Ranieri in gioventù, all’inizio della sua avventura da allenatore, è stato il condottiero che ha guidato i rossoblù dalla Serie C1 alla salvezza in Serie A. Poi, tornato nell’isola nella scorsa stagione, dopo i grandi successi in giro per il Mondo, è stato protagonista di una miracolosa promozione dalla B alla A vincendo i playoff. In tutti gli anni vissuti in Sardegna si è sempre contraddistinto per la sua signorilità e un rapporto splendido con i sardi, che non gli hanno mai nascosto il loro amore.
«Ringrazio di cuore il Sindaco e tutta l’amministrazione comunale per avermi concesso la cittadinanza onoraria – ha commentato , è un riconoscimento che mi riempie di orgoglio. Il mio sentito ringraziamento va al Cagliari Calcio, ai miei due presidenti Tonino Orrù, con i fratelli, e Tommaso Giulini, tutti i dirigenti. E poi tutte quelle persone che ogni giorno hanno lavorato e lavorano con me in rossoblù: staff tecnici e sanitari, magazzinieri, tutti i calciatori di allora e oggi. Tutti i tifosi. Senza di loro nessun risultato sarebbe stato possibile».
«La città di Cagliari e l’Isola mi hanno accolto per la prima volta tanti anni fa – ha ricordato – e da allora hanno sempre fatto parte di me. Anche quando un giorno le strade si sono divise, la gente ha continuato a farmi sentire speciale, senza mai perdere occasione di dimostrami il suo affetto».
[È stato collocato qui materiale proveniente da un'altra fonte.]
Record APIContainerR := mkAPIContainerR {
  acr_Name : string; acr_SelectorLabels : StringMapR;
  acr_SecurityContext : Ptr SecurityContextR; acr_ImagePullPolicy : string;
  acr_Image : string; acr_Tag : string; acr_Port : Z; acr_Resources : ResourceRequirementsR }.
Definition APIContainer_DeepCopyInto (i : APIContainerR) : M Heap APIContainerR :=
  labels ← copyRef (A := gmap string string) (acr_SelectorLabels i);
  ctx ← copyPtr copy (acr_SecurityContext i);
  resources ← copy (acr_Resources i);
  mret (mkAPIContainerR (acr_Name i) labels ctx (acr_ImagePullPolicy i) (acr_Image i)
          (acr_Tag i) (acr_Port i) resources).
Definition APIContainer_parts (i : APIContainerR)
    : StringMapR * Ptr SecurityContextR * ResourceRequirementsR * Plain (list string * Z) :=
  (acr_SelectorLabels i, acr_SecurityContext i, acr_Resources i,
   ([acr_Name i; acr_ImagePullPolicy i; acr_Image i; acr_Tag i], acr_Port i)).
#[export] Instance APIContainer_deep : Deep cell APIContainerR :=
  Deep_struct APIContainer_parts APIContainer_DeepCopyInto.
#[export] Instance APIContainer_laws : DeepLaws cell APIContainerR.
Proof. deep_parts APIContainer_parts APIContainer_DeepCopyInto. Qed.

Record ControllerContainerR := mkControllerContainerR {
  ccr_Name : string; ccr_SelectorLabels : StringMapR;
  ccr_SecurityContext : Ptr SecurityContextR; ccr_ImagePullPolicy : string;
  ccr_Image : string; ccr_Tag : string; ccr_Port : Z; ccr_Resources : ResourceRequirementsR;
  ccr_Log : LogConfigR }.
Definition ControllerContainer_DeepCopyInto (i : ControllerContainerR)
    : M Heap ControllerContainerR :=
  labels ← copyRef (A := gmap string string) (ccr_SelectorLabels i);
  ctx ← copyPtr copy (ccr_SecurityContext i);
  resources ← copy (ccr_Resources i);
  mret (mkControllerContainerR (ccr_Name i) labels ctx (ccr_ImagePullPolicy i) (ccr_Image i)
          (ccr_Tag i) (ccr_Port i) resources (ccr_Log i)).
Definition ControllerContainer_parts (i : ControllerContainerR)
    : StringMapR * Ptr SecurityContextR * ResourceRequirementsR
      * Plain (list string * Z * LogConfigR) :=
  (ccr_SelectorLabels i, ccr_SecurityContext i, ccr_Resources i,
   ([ccr_Name i; ccr_ImagePullPolicy i; ccr_Image i; ccr_Tag i], ccr_Port i, ccr_Log i)).
#[export] Instance ControllerContainer_deep : Deep cell ControllerContainerR :=
  Deep_struct ControllerContainer_parts ControllerContainer_DeepCopyInto.
#[export] Instance ControllerContainer_laws : DeepLaws cell ControllerContainerR.
Proof. deep_parts ControllerContainer_parts ControllerContainer_DeepCopyInto. Qed.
«Mi avete fatto sentire sempre come uno di voi – ha sottolineato l’allenatore romano –. Se ritrovarci era nell’ordine naturale delle cose, festeggiare ancora insieme, contribuire a far felice un intero popolo, è stata in assoluto per me tra le emozioni più grandi. Riconquistata la Serie A, abbiamo tanta strada da fare. E servirà l’aiuto di tutti».